Certes la canitie touche le plus souvent les Caucasiens, et si l’on doit suggérer un mécanisme, il est clair qu’il s’agit de la diminution de l’activité de la tyrosinase des mélanocytes. Néanmoins la canitie précoce, c’est-à-dire qui survient avant l’âge de 40 ans, a probablement une signification. Lorsqu’elle est congénitale, elle fait partie de certains syndromes dermatologiques rares (tableau).
Canitie et maladies auto-immunes
Bien que peu ou pas enseignée la canitie se rencontre plus fréquemment chez des personnes ayant une pathologie auto-immune. L’exemple type est le phénotype de la maladie de Biermer, avec ce faciès particulier, les yeux bleus et la canitie précoce. De nature auto-immune, la maladie de Biermer, qui conduit au déficit en Vitamine B12, s’associe à la thyroïdite d’Hashimoto dans 30 % des cas.
Selon l’expérience de chacun la canitie aidera le clinicien à formuler ou envisager le diagnostic d’une maladie des agglutinines froides, d’un lupus érythémateux, mais surtout d’une forme particulière de vitiligo avec hypertension artérielle pulmonaire, ce triptyque canitie-vitiligo-HTAP ayant été reconnu ultérieurement comme l’expression d’un syndrome des anticorps antiphospholipides.
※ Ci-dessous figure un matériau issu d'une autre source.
Lemma reserved_rows run tab m runs r : r ∈ List.filter (reserved_for run tab m) runs → r_id r = run.
Proof. intros [_ Hr]%list_elem_of_In%filter_In. unfold reserved_for, is_run in Hr. apply andb_prop in Hr as [[Hr _]%andb_prop _]. by apply String.eqb_eq. Qed.

(** Nothing stays reserved for the terminal. *)
Lemma settled_rows run tab error m runs :
  List.filter (reserved_for run tab
    (match List.filter (reserved_for run tab m) runs with [] => m | _ :: _ => <[run := settled error (coordinator_columns m run)]> m end)) runs = [].
Proof.
  destruct (List.filter (reserved_for run tab m) runs) as [|r0 rows] eqn:E; [done|].
  match goal with |- ?l = [] => destruct l as [|r rs] eqn:E1; [done|] end. exfalso.
  assert (r ∈ r :: rs) as Hr by left. rewrite <- E1 in Hr. pose proof (reserved_rows _ _ _ _ _ Hr) as Hid.
  apply list_elem_of_In, filter_In in Hr as [_ [_ Hc%bool_decide_eq_true]%andb_prop]. rewrite Hid in Hc.
  rewrite coordinator_columns_insert in Hc. by apply settled_not_reserved in Hc.
Qed.

Lemma optional_receipt_reads p w w' r : optional_receipt p w = (w', r) → w' = w.
Proof.
  unfold optional_receipt, bind, cselect, gets. destruct (find_where _ _) as [x|]; cbn; [|by intros [= <- _]].
  destruct (coordinator_receipt _ _ _); by intros [= <- _].
Qed.

(** What settling does to the columns, and where it reads its answer. *)
Lemma settle_ok run tab error w w1 receipt :
  settle_workflow_coordinator run tab error w = (w1, Ok receipt) →
  let cut := (λ e, of_chars (take 1024 (chars e))) <$> error in
  db_runs (cdb w1) = db_runs (cdb w) ∧
  cr_columns w1 = match List.filter (reserved_for run tab (cr_columns w)) (db_runs (cdb w)) with
                  | [] => cr_columns w
                  | _ :: _ => <[run := settled cut (coordinator_columns (cr_columns w) run)]> (cr_columns w)
                  end ∧
  workflow_coordinator run w1 = (w1, Ok (Some receipt)) ∧ wco_tab_id receipt = tab.
Proof.
  intros Hm cut. unfold settle_workflow_coordinator in Hm. fold cut in Hm. do 4 inv_ok Hm. inv_ok Hm. apply create_tx_ok in Hstep.
  apply verify_some_ok in Hstep1 as [-> ->]. apply verify_ensure_ok in Hstep2 as [-> Ht%String.eqb_eq].
  pose proof (optional_receipt_reads _ _ _ _ Hstep0) as ->.
  inv_ok Hstep. unfold update_coordinators in Hstep1. do 2 inv_ok Hstep1. apply cselect_ok in Hstep2 as [-> ->].
  apply set_coordinators_ok in Hstep3 as ->. inv_ok Hstep1.
  rewrite (updated_columns _ run) in Hstep by apply reserved_rows.
  match type of Hstep with (if ?b then _ else _) _ = _ => destruct b end.
  - apply in_run_ok in Hstep as (p & [Hev _]%event_recorded & ->). split; [|done]. unfold cdb. cbn. by rewrite (events_only_runs _ _ Hev).
  - inv_ok Hstep. done.
Qed.

Lemma workflow_coordinator_ok run w w' receipt :
  workflow_coordinator run w = (w', Ok (Some receipt)) →
  wco_run_id receipt = run ∧ wco_status receipt = CoordinatorState_as_str (co_state (coordinator_columns (cr_columns w) run)) ∧
  wco_error receipt = co_error (coordinator_columns (cr_columns w) run).
Proof.
  unfold workflow_coordinator, optional_receipt. intros Hm. inv_ok Hm. apply cselect_ok in Hstep as [-> ->].
  destruct (find_where _ _) as [r|] eqn:E; cbn in Hm; [|done]. apply find_where_Some in E as [_ [Hid%String.eqb_eq _]%andb_prop].
  inv_ok Hm. apply verify_ok in Hstep as [-> Hr]. inv_ok Hm. unfold coordinator_receipt in Hr.
  apply rbind_ok in Hr as (t & _ & [= <-]). cbn. done.
Qed.

(** The launch of a coordinator is settled once: the first report decides between
    started and needing attention, and every later report about the same terminal
    changes nothing and is answered with the same receipt. *)
Theorem coordinator_settles run tab error w w1 receipt :
  settle_workflow_coordinator run tab error w = (w1, Ok receipt) →
  (∀ error', settle_workflow_coordinator run tab error' w1 = (w1, Ok receipt)) ∧
  (List.filter (reserved_for run tab (cr_columns w)) (db_runs (cdb w)) ≠ [] →
    (wco_run_id receipt, wco_status receipt, wco_error receipt)
    = (run, if bool_decide (is_Some error) then "attention" else "started", (λ e, of_chars (take 1024 (chars e))) <$> error)).
Proof.
  intros (Hruns & Hcols & Hread & Htab)%settle_ok. split.
  - intros error'. assert (List.filter (reserved_for run tab (cr_columns w1)) (db_runs (cdb w1)) = []) as Hnone
      by (rewrite Hcols, Hruns; apply settled_rows).
    unfold settle_workflow_coordinator, create_tx, update_coordinators, bind, cselect, set_coordinators, gets, modify. unfold cdb, reserved_for in Hnone.
    rewrite Hnone. cbn. destruct w1. cbn in *. rewrite Hread. cbn. by rewrite Htab, String.eqb_refl.
  - intros Hres. apply workflow_coordinator_ok in Hread as (-> & -> & ->). rewrite Hcols. destruct (List.filter _ _); [done|].
    rewrite coordinator_columns_insert. by destruct error.
Qed.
Dans mon expérience, la canitie précoce s’est vue associée à des nodules hypodermiques de Darier Roussy, manifestation d’une sarcoïdose, même s’il ne s’agit pas à proprement parler d’une maladie auto-immune.
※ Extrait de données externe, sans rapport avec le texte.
Lemma attempt_target_ok request plan w w' target task :
  attempt_target request plan w = (w', Ok target) → prep_task_id request = Some task →
  w' = w ∧ eligible_task_state (adb w) (apt w) (prep_run_id request) (prep_revision request) task plan [Ts_Pending; Ts_Ready] = Ok tt ∧
  (snd target = None → fresh_target request plan w (fst target)) ∧
  (∀ id, snd target = Some id → x_id <$> current_attempt (adb w) task = Some id).
Proof.
  unfold attempt_target. intros Hm Ht. rewrite Ht in Hm. inv_ok Hm.
  apply in_plan_reads in Hstep as [-> He]; [|apply reads_eligible]. unfold eligible_task in He. inv_ok He.
  apply pselect_ok in Hstep as [_ ->]. apply raise_ok in He as [_ He]. destruct a. attempt_inv.
  destruct (current_attempt (adb w) task) as [y|] eqn:Ey; [destruct (prep_retry_of request) as [retry|] eqn:Er|].
  all: attempt_inv; cbn [snd] in Hm; attempt_inv.
  - split_bools. match goal with He : String.eqb _ _ = true |- _ => apply String.eqb_eq in He end.
    split; [done|]. split; [done|]. split; [|done]. intros _. split.
    + rewrite Ht. cbn. rewrite Ey. cbn. lia.
    + rewrite Ht. cbn. rewrite Ey. naive_solver.
    + by apply Z.ltb_lt.
  - split; [done|]. split; [done|]. split; [done|]. cbn. by intros id [= ->].
  - split_bools. split; [done|]. split; [done|]. split; [|done]. intros _. split.
    + rewrite Ht. cbn. by rewrite Ey.
    + rewrite Ht. cbn. rewrite Ey. by apply eq_None_not_Some.
    + by apply Z.ltb_lt.
Qed.

(** What inserting a new attempt writes. *)
Record attempt_written (request : PrepareWorkflowWorkspace) (plan : WorkflowPlanSnapshot) (sha : string)
    (candidate : Workspace) (attempt : Z) (w w' : AttemptWorld) : Prop := {
  wr_fresh : wsp_id candidate ∉ (x_id <$> workspaces_of w);
  wr_rows : workspaces_of w' = workspaces_of w ++ [MkRunWorkspace (wsp_id candidate) (prep_run_id request)
              (prep_revision request) (prep_task_id request) attempt Wp_Reserved None];
  wr_columns : ∃ sequence, at_workspaces (aw_tables w') = <[wsp_id candidate := MkWorkspaceColumns sequence (wsp_path candidate)
    (identity_encode (reserved_identity request plan sha candidate attempt)) None None]> (at_workspaces (aw_tables w));
  wr_valid : valid_candidate candidate plan = true;
  wr_tables : apt w' = apt w;
  wr_tasks : db_tasks (adb w') = db_tasks (adb w);
  wr_dispatches : db_dispatches (adb w') = db_dispatches (adb w);
  wr_launches : db_launches (adb w') = db_launches (adb w);
  wr_rest : ∃ v, aw_tables w' = set_at_workspaces v (aw_tables w)
}.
Lors du déclenchement à l’occasion d’un stress, l’hyperthyroïdie peut s’accompagner d’un blanchiment des cheveux. Il s’agira alors d’une maladie de Basedow. Bien sûr il n’y a rien d’étonnant à observer une canitie au cours d’un vitiligo.
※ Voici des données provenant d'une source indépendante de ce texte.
(* ===== verification/CleanupFacts.v ===== *)
(** * CleanupFacts: a workspace is cleaned up once, and only after its run

    [retired_gone]: along every sequence of calls ([attempt_step]) a retired
    workspace has no registered row, and it stays retired.  A claim takes only
    workspaces of a closed run with nothing left to settle, each for one cleanup. *)

From S2P Require Import Prelude Text Models Store StoreFacts RoleContract Dispatch Gates Runs SetupReport Reachability Ordering Recipe RecipeFacts Plan Catalog Execution PlanStore PlanStoreFacts RunControl RunControlFacts GateResolution ExecutionStore Attempts Launches Integrations Cleanup ExecutionStoreFacts RunTriggers RunHistory AttemptFacts AttemptHistory.
From Stdlib Require Import ZArith Lia Ascii String.
From stdpp Require Import strings gmap pretty prelude relations.

Definition sources_of (w : AttemptWorld) : list SourceRow := pl_sources (apt w).
Definition retired_gone (w : AttemptWorld) : Prop :=
  ∀ id r, retired w id → r ∈ sources_of w → is_source id r = false.

(** ** Operations that leave claims and registrations alone *)

Definition csame (w w' : AttemptWorld) : Prop :=
  sources_of w' = sources_of w ∧ at_claims (aw_tables w') = at_claims (aw_tables w).
#[export] Instance csame_trans : Transitive csame.
Proof. unfold csame. intros w1 w2 w3 (?&?) (?&?). split; congruence. Qed.
#[export] Instance csame_insensitive : Insensitive csame.
Proof. unfold csame, sources_of. intros w w' (Hd & -> & ->). done. Qed.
Canitie et autres affections
La canitie a été rapportée au cours de l’infection par le VIH. Elle est aussi connue des internistes quand elle survient de façon rapide sous l’effet de chloroquine.
La canitie est associée à des pathologies carentielles, ce qui se comprend aisément. Il s’agit de carence en fer, de situations de malnutrition et de ce que l’on appelait par le passé des régimes lacto-végétariens. De tels régimes laissent envisager des déficits non seulement en fer, mais aussi en vitamines du groupe B, B12, notamment.
Ostéoporose : la fréquence de l’ostéoporose dans la population de personnes avec canitie a suscité beaucoup d’émotion depuis la publication du JCEM en 1997 (82-3580-83), car depuis cette publication la canitie était aisément associée à l'ostéopénie.
Maladie de Parkinson : la fréquence de la canitie chez des malades parkinsoniens s’observe aisément dans les services de gériatrie. Toute personne âgée présentant une canitie doit se faire rechercher une hypertonie de type parkinsonienne par le test du poignet de Froment, au cours duquel on mobilise le poignet controlatéral pour y ressentir une hypertonie en tuyau de plomb, ou saccadée en roue dentée, tout en faisant serrer un stylo dans la main controlatérale.
Faut-il voir dans la pemphigoïde bulleuse une maladie auto-immune associée à la canitie, ou bien une association fréquente avec la maladie de Parkinson, liée à la canitie par d’autres mécanismes ? La publication d’un cas de repigmentation des cheveux blancs chez un malade parkinsonien sous traitement (Clin. exp. dermatol. 1989, 14, 317-8) semble donner un support physiopathologique.
Faut-il en faire un signe clinique ?
Il paraît évident que la survenue précoce d’un blanchiment des cheveux ne peut pas laisser un médecin clinicien sans réaction. Il est aisé de rechercher une prise médicamenteuse, un choc psychique ou encore une maladie de Parkinson.
Lorsqu’un malade consulte pour une pathologie polymorphe, s’intéresser à la canitie comme un marqueur de maladies auto-immunes n’est pas inutile, même si les cheveux blancs ne sont pas prédictifs de la survenue de telles affections. Il y a sans nul doute plus de personnes avec canitie précoce chez les malades ayant une maladie auto-immune. Ce qui ne veut pas dire que le fait d’avoir une canitie vous fait courir le risque d’une pathologie auto-immune.